While this invention has been described in connection with what is presently considered to be exemplary embodiments, it is to be understood that the invention is not limited to the disclosed exemplary embodiments, but, on the contrary, is intended to cover various modifications and equivalent arrangements included within the spirit and scope of the appended claims.

Claims

What is claimed is:

1. A method of local heat treatment using a high frequency to locally soften a component that has undergone hot-stamping, comprising:

generating a high frequency using a high-frequency generator;

extracting a final frequency and matched output using the high frequency through a control box including a capacitor and an inductor; and

locally softening heat treatment portions of the component by heating the heat treatment portions at temperature of about 400 to 550° C., by generating induced current using the final frequency and the matched output through a high-frequency coil.

2. The method of claim 1, wherein the component that has undergone hot-stamping includes carbon (C) of about 0.2 to 0.3 wt %, silicon (Si) of about 0.05 to 0.4 wt %, manganese (Mn) of about 1.0 to 1.7 wt %, and boron (B) of about 0.0008 to 0.005 wt %.

3. The method of claim 1, wherein the heating maintains the temperature for about 10 to 30 seconds until the structures of the heated heat treatment portions transform into tempered martensite and bainite.

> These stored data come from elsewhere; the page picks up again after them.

(** The slices of the sample are a body, and nothing follows it. *)
Lemma chunked_accepts_exactly_witness :
  let d := (feed_all toy_decoder toy_slices).2 in
  exists b extra, toy_body = body_wire b ++ extra /\
    body_ok (Some toy_context) true (start (Some toy_context) (Some 2)) b (into_trailers d) /\
    [Byte.x68; Byte.x69] = body_payload b /\ Z.of_nat (length [Byte.x68; Byte.x69]) = 2.
Proof.
  intros d. destruct (chunked_accepts_exactly (Some toy_context) true (Some 2) toy_expected) as [Hsound _].
  fold toy_decoder in Hsound.
  destruct (Hsound toy_slices [Byte.x68; Byte.x69] d) as (b & extra & Hw & Hok & Hp & Hn).
  - vm_compute. reflexivity.
  - vm_compute. reflexivity.
  - exists b, extra. split; [by rewrite <-Hw|]. split; [exact Hok|]. split; [exact Hp|by apply Hn].
Defined.

(** Bytes behind the body are refused in a slice of their own, but dropped without
    an error in the slice that ends the body. *)
Example trailing_bytes_dropped :
  let d := new None false in
  let body := encode_body [] None [] in
  (exists d', feed d (body ++ [Byte.x78]) = (Ok [], d') /\ is_done d' = true) /\
  (feed_all d [body; [Byte.x78]]).1 = Err (MalformedChunkedBody DataAfterComplete).
Proof. split; [eexists; by vm_compute|by vm_compute]. Qed.
(** One turn of the loop: a sample, or the window that was too wide and the
    greatest health time seen *)
Definition sample_turn (greatest : option Z) (c : C) : WallClockHealthSample + (Z * Z) :=
  let unusable w := inl {| wall_time_ms := w; health_time_ms := None |} in
  match health_time c with
  | (None, c) => unusable (fst (wall_time c))
  | (Some health_before_ms, c) =>
      if match greatest with Some g => health_before_ms <? g | None => false end
      then unusable (fst (wall_time c))
      else
        let '(w, c) := wall_time c in
        match fst (health_time c) with
        | None => unusable w
        | Some health_after_ms =>
            if health_after_ms <? health_before_ms then unusable w
            else match checked_sub64 health_after_ms health_before_ms with
                 | None => unusable w
                 | Some window_ms =>
                     if window_ms =? CLOCK_HEALTH_SAMPLE_MAX_WINDOW_MS
                     then inl {| wall_time_ms := w;
                                 health_time_ms := Some (health_before_ms + window_ms / 2) |}
                     else inr (window_ms, health_after_ms)
                 end
        end
  end.

(** The clocks after a whole turn *)
Definition after_turn (c : C) : C := snd (health_time (snd (wall_time (snd (health_time c))))).

Fixpoint sample_loop (attempts : nat) (narrowest : Z) (greatest : option Z) (c : C) :
    outcome WallClockHealthSampleWindowTooWide WallClockHealthSample :=
  match attempts with
  | O => Err {| narrowest_window_ms := narrowest; max_window_ms := CLOCK_HEALTH_SAMPLE_MAX_WINDOW_MS |}
  | S attempts =>
      match sample_turn greatest c with
      | inl s => Ok s
      | inr (window_ms, g) => sample_loop attempts (Z.min narrowest window_ms) (Some g) (after_turn c)
      end
  end.

Definition wall_clock_health_sample_with (c : C) :
    outcome WallClockHealthSampleWindowTooWide WallClockHealthSample :=
  sample_loop CLOCK_HEALTH_SAMPLE_ATTEMPTS MAX64 None c.

End sampling.

(** ** Health of the clock of a process *)

Record ProcessLeaseClockHealth := {
  initial_wall_ms : Z;
  initial_clock_health_ms : Z;
  latest_wall_ms : Z;
  latest_clock_health_ms : Z;
  healthy : bool
}.

Definition health_new (local_wall_ms : Z) (local_clock_health_ms : option Z) :
    outcome LeaseClockError ProcessLeaseClockHealth :=
  h ← ok_or local_clock_health_ms ClockHealthSourceUnavailable;
  mret {| initial_wall_ms := local_wall_ms; initial_clock_health_ms := h;
          latest_wall_ms := local_wall_ms; latest_clock_health_ms := h; healthy := true |}.

Definition set_healthy (b : bool) (self : ProcessLeaseClockHealth) : ProcessLeaseClockHealth :=
  {| initial_wall_ms := initial_wall_ms self; initial_clock_health_ms := initial_clock_health_ms self;
     latest_wall_ms := latest_wall_ms self; latest_clock_health_ms := latest_clock_health_ms self;
     healthy := b |}.

Definition set_latest (wall health : Z) (self : ProcessLeaseClockHealth) : ProcessLeaseClockHealth :=
  {| initial_wall_ms := initial_wall_ms self; initial_clock_health_ms := initial_clock_health_ms self;
     latest_wall_ms := wall; latest_clock_health_ms := health; healthy := healthy self |}.

Definition health_observe (self : ProcessLeaseClockHealth) (local_wall_ms : Z)
    (local_clock_health_ms : option Z) (skew_budget_ms : Z) : bool * ProcessLeaseClockHealth :=
  let unhealthy := (false, set_healthy false self) in
  if negb (healthy self) then (false, self)
  else match local_clock_health_ms with
  | None => unhealthy
  | Some h =>
      if h <? latest_clock_health_ms self then unhealthy
      else match checked_sub64 local_wall_ms (initial_wall_ms self) with
      | None => unhealthy
      | Some wall_elapsed_ms =>
          match checked_sub64 h (initial_clock_health_ms self) with
          | None => unhealthy
          | Some monotonic_elapsed_ms =>
              if abs_diff64 wall_elapsed_ms monotonic_elapsed_ms <=? skew_budget_ms
              then (true,
                    if latest_clock_health_ms self <? h then set_latest local_wall_ms h self
                    else set_latest (Z.max (latest_wall_ms self) local_wall_ms)
                           (latest_clock_health_ms self) self)
              else unhealthy
          end
      end
  end.

(** [confirm] is what a fresh sample returns when it is asked for. *)
Definition observe_with_older_sample_confirmation (self : ProcessLeaseClockHealth)
    (local_wall_ms : Z) (local_clock_health_ms : option Z) (skew_budget_ms : Z)
    (confirm : option (Z * option Z)) : bool * ProcessLeaseClockHealth :=
  let sample_may_precede_latest :=
    match local_clock_health_ms with
    | Some h => (h <? latest_clock_health_ms self)
                || ((h =? latest_clock_health_ms self) && (local_wall_ms <? latest_wall_ms self))
    | None => false
    end in
  if sample_may_precede_latest
  then match confirm with
       | None => (false, set_healthy false self)
       | Some (w, h) => health_observe self w h skew_budget_ms
       end
  else health_observe self local_wall_ms local_clock_health_ms skew_budget_ms.

(** The state is the static [PROCESS_CLOCK_HEALTH], empty before the first call. *)
Definition validate_process_lease_clock (override_time_millis : option Z) (local_wall_ms : Z)
    (local_clock_health_ms : option Z) (skew_budget_ms : Z) (confirm : option (Z * option Z)) :
    stm (option ProcessLeaseClockHealth) LeaseClockError () :=
  fun static =>
  match override_time_millis with
  | Some _ => (Ok (), static)
  | None =>
      match (match static with
             | Some health => Ok health
             | None => health_new local_wall_ms local_clock_health_ms
             end) with
      | Err e => (Err e, static)
      | Panic => (Panic, static)
      | Ok health =>
          let '(ok, health) := observe_with_older_sample_confirmation health local_wall_ms
            local_clock_health_ms skew_budget_ms confirm in
          (if ok then Ok ()
           else match local_clock_health_ms with
                | None => Err ClockHealthSourceUnavailable
                | Some _ => Err (LocalClockUnhealthy skew_budget_ms)
                end, Some health)
      end
  end.
(** A renewal is covered by the horizon: extending it can fail, but when it does not
    it suffices. *)
Lemma heartbeat_horizon_wp s a now d :
  0 <= now -> d <= now + MAX_HEARTBEAT_LEASE_MS + CONTROL_PLANE_CLOCK_SKEW_BUDGET_MS ->
  wp (establish_heartbeat_lease_horizon s a now d)
    (fun s1 => max_committed_timestamp_ms s1 = max_committed_timestamp_ms s /\ nodes s1 = nodes s /\
       (lease_grant_horizon s1 = lease_grant_horizon s \/
        exists b h, lease_grant_horizon s1 = Some h /\
          establish (lease_grant_horizon s) b now CONTROL_PLANE_LEASE_GRANT_HORIZON_DURATION_MS
            CONTROL_PLANE_CLOCK_SKEW_BUDGET_MS = Ok h) /\
       forall b, a = Some b -> lease_grant_horizon_covers s1 b d = true)
    (fun e => (exists f, e = LeaseGrantHorizonTimestampOverflow f) \/
              exists t u, e = PreviousLeaseGrantHorizonStillActive t u).
Proof.
  intros Hnow Hd. unfold establish_heartbeat_lease_horizon. destruct a as [b|]; [|simpl; repeat split; [by left|done]].
  destruct (lease_grant_horizon_covers s b d) eqn:Hc.
  { bind_step. rewrite Hc. cbn [negb guard_err wp mbind outcome_bind mret outcome_ret].
    repeat split; [by left|]. by intros ? [= <-]. }
  destruct (establish (lease_grant_horizon s) b now _ _) as [h|e|] eqn:He; cbn [map_err mbind outcome_bind wp].
  - pose proof (establish_Ok _ b now CONTROL_PLANE_LEASE_GRANT_HORIZON_DURATION_MS h ltac:(done) He) as (Ha & Hge & _).
    assert (lease_grant_horizon_covers (set_horizon (Some h) s) b d = true) as Hcov.
    { unfold lease_grant_horizon_covers. simpl. rewrite bool_decide_eq_true_2 by done. simpl.
      unfold CONTROL_PLANE_LEASE_GRANT_HORIZON_DURATION_MS, MAX_HEARTBEAT_LEASE_MS, CONTROL_PLANE_CLOCK_SKEW_BUDGET_MS in *. lia. }
    bind_step. rewrite Hcov. cbn. repeat split; [right; eauto|]. by intros ? [= <-].
  - destruct e; [left|right]; simpl; eauto.
  - by apply establish_no_panic in He.
Qed.

Lemma heartbeat_ok s a id now requested d r :
  leases_ok s -> key_ordered (nodes s) -> 0 <= now ->
  nodes_get (nodes s) id = Some r -> cannot_receive_lease (membership r) = false ->
  heartbeat_lease_deadline s id now requested = Ok d ->
  wp (heartbeat_snapshot s a id now d)
    (fun s' => leases_ok s' /\ key_ordered (nodes s') /\
       forall b, a = Some b -> lease_grant_horizon_covers s' b d = true)
    (fun e => (exists f, e = LeaseGrantHorizonTimestampOverflow f) \/
              exists t u, e = PreviousLeaseGrantHorizonStillActive t u).
Proof.
  intros Hok Hk Hnow Hr Hmem (Hmax & r0 & Hr0 & Hd%renewal_bounds)%heartbeat_deadline_Ok.
  destruct Hd as (H64 & [_ Hd] & _). apply wp_bind.
  eapply wp_mono; [apply heartbeat_horizon_wp; [done|exact Hd]| |done].
  intros s1 (Hm1 & Hn1 & Hh1 & Hcov). rewrite record_now by by rewrite Hm1. cbn [wp mret outcome_ret].
  unfold set_nodes. cbn [max_committed_timestamp_ms lease_grant_horizon nodes]. rewrite Hn1.
  set (s' := {| max_committed_timestamp_ms := Some now; lease_grant_horizon := lease_grant_horizon s1;
                nodes := nodes_set_lease id d (nodes s) |}).
  assert (advances s s' /\ validate_lease_grant_horizon_invariant s' = true) as [Ha Hi].
  { destruct (lease_grant_horizon s1) as [h|] eqn:Eh.
    - apply (horizon_step s s' now h CONTROL_PLANE_LEASE_GRANT_HORIZON_DURATION_MS); try done.
      destruct Hh1 as [?|(b & h' & [= <-] & ?)]; [by left|by right; exists b].
    - split; [|done]. split; [intros m Hm; exists now; repeat split; auto|].
      destruct Hh1 as [<-|(b & h' & ? & _)]; done. }
  split; [|split].
  - split; [done|]. apply (nodes_ok_advances s); [done|apply Hok|]. intros k x Hin.
    destruct (nodes_set_lease_in _ _ _ _ _ Hin) as (x' & Hx' & [[_ ->]|[-> ->]]); exists x'; (split; [done|]); [by left|].
    right. exists d. split; [done|]. split; [exists now; split; [done|right; lia]|].
    apply nodes_get_elem in Hx'; [|done]. congruence.
  - unfold key_ordered, s'. simpl. by rewrite nodes_set_lease_keys.
  - intros b Hb. specialize (Hcov b Hb). unfold lease_grant_horizon_covers in *. done.
Qed.

Lemma check_promoted_Ok s h o p o' :
  check_promoted s h o p = Ok o' ->
  o' = Some (promoted_node_id p) /\ promoted_deadline_ms p <= grant_not_after_ms h /\
  exists r c, nodes_get (nodes s) (promoted_node_id p) = Some r /\ cannot_receive_lease (membership r) = false /\
    lease_deadline_ms r = Some c /\ c <= promoted_deadline_ms p.
Proof.
  unfold check_promoted. intros ([] & _ & H1)%bind_Ok. apply bind_Ok in H1 as ([] & Hg%guard_err_Ok & H1).
  apply bind_Ok in H1 as (r & Hr & H1). apply bind_Ok in H1 as ([] & Hm%guard_err_Ok & H1).
  apply bind_Ok in H1 as ([] & _ & H1). apply bind_Ok in H1 as ([] & _ & H1). apply bind_Ok in H1 as (c & Hc & H1).
  apply bind_Ok in H1 as ([] & Hd%guard_err_Ok & H1). injection H1 as <-. split; [done|]. split; [lia|].
  exists r, c. destruct (nodes_get _ _); simplify_eq/=. destruct (lease_deadline_ms r); simplify_eq/=.
  repeat split; [done|lia].
Qed.

Lemma check_promoted_all s h o l o' :
  foldM (check_promoted s h) o l = Ok o' ->
  Forall (fun p => promoted_deadline_ms p <= grant_not_after_ms h /\
    exists r, nodes_get (nodes s) (promoted_node_id p) = Some r /\ cannot_receive_lease (membership r) = false) l.
Proof.
  revert o. induction l as [|p l IH]; intros o; [constructor|].
  intros (o1 & (_ & Hd & r & c & Hr & Hm & _)%check_promoted_Ok & Hl)%bind_Ok. constructor; [eauto|by eapply IH].
Qed.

4. The method of claim 1, wherein the high frequency has a frequency range of about 30 to 100 kHz.

5. The method of claim 1, wherein the shape of the high-frequency coil is changed to have a predetermined distance from the component that has undergone hot-stamping.

6. The method of claim 1, wherein the component that has undergone hot-stamping and the high-frequency heat treatment reduces in tensile strength by about 300 to 900 MPa, as compared with before the high-frequency heat treatment.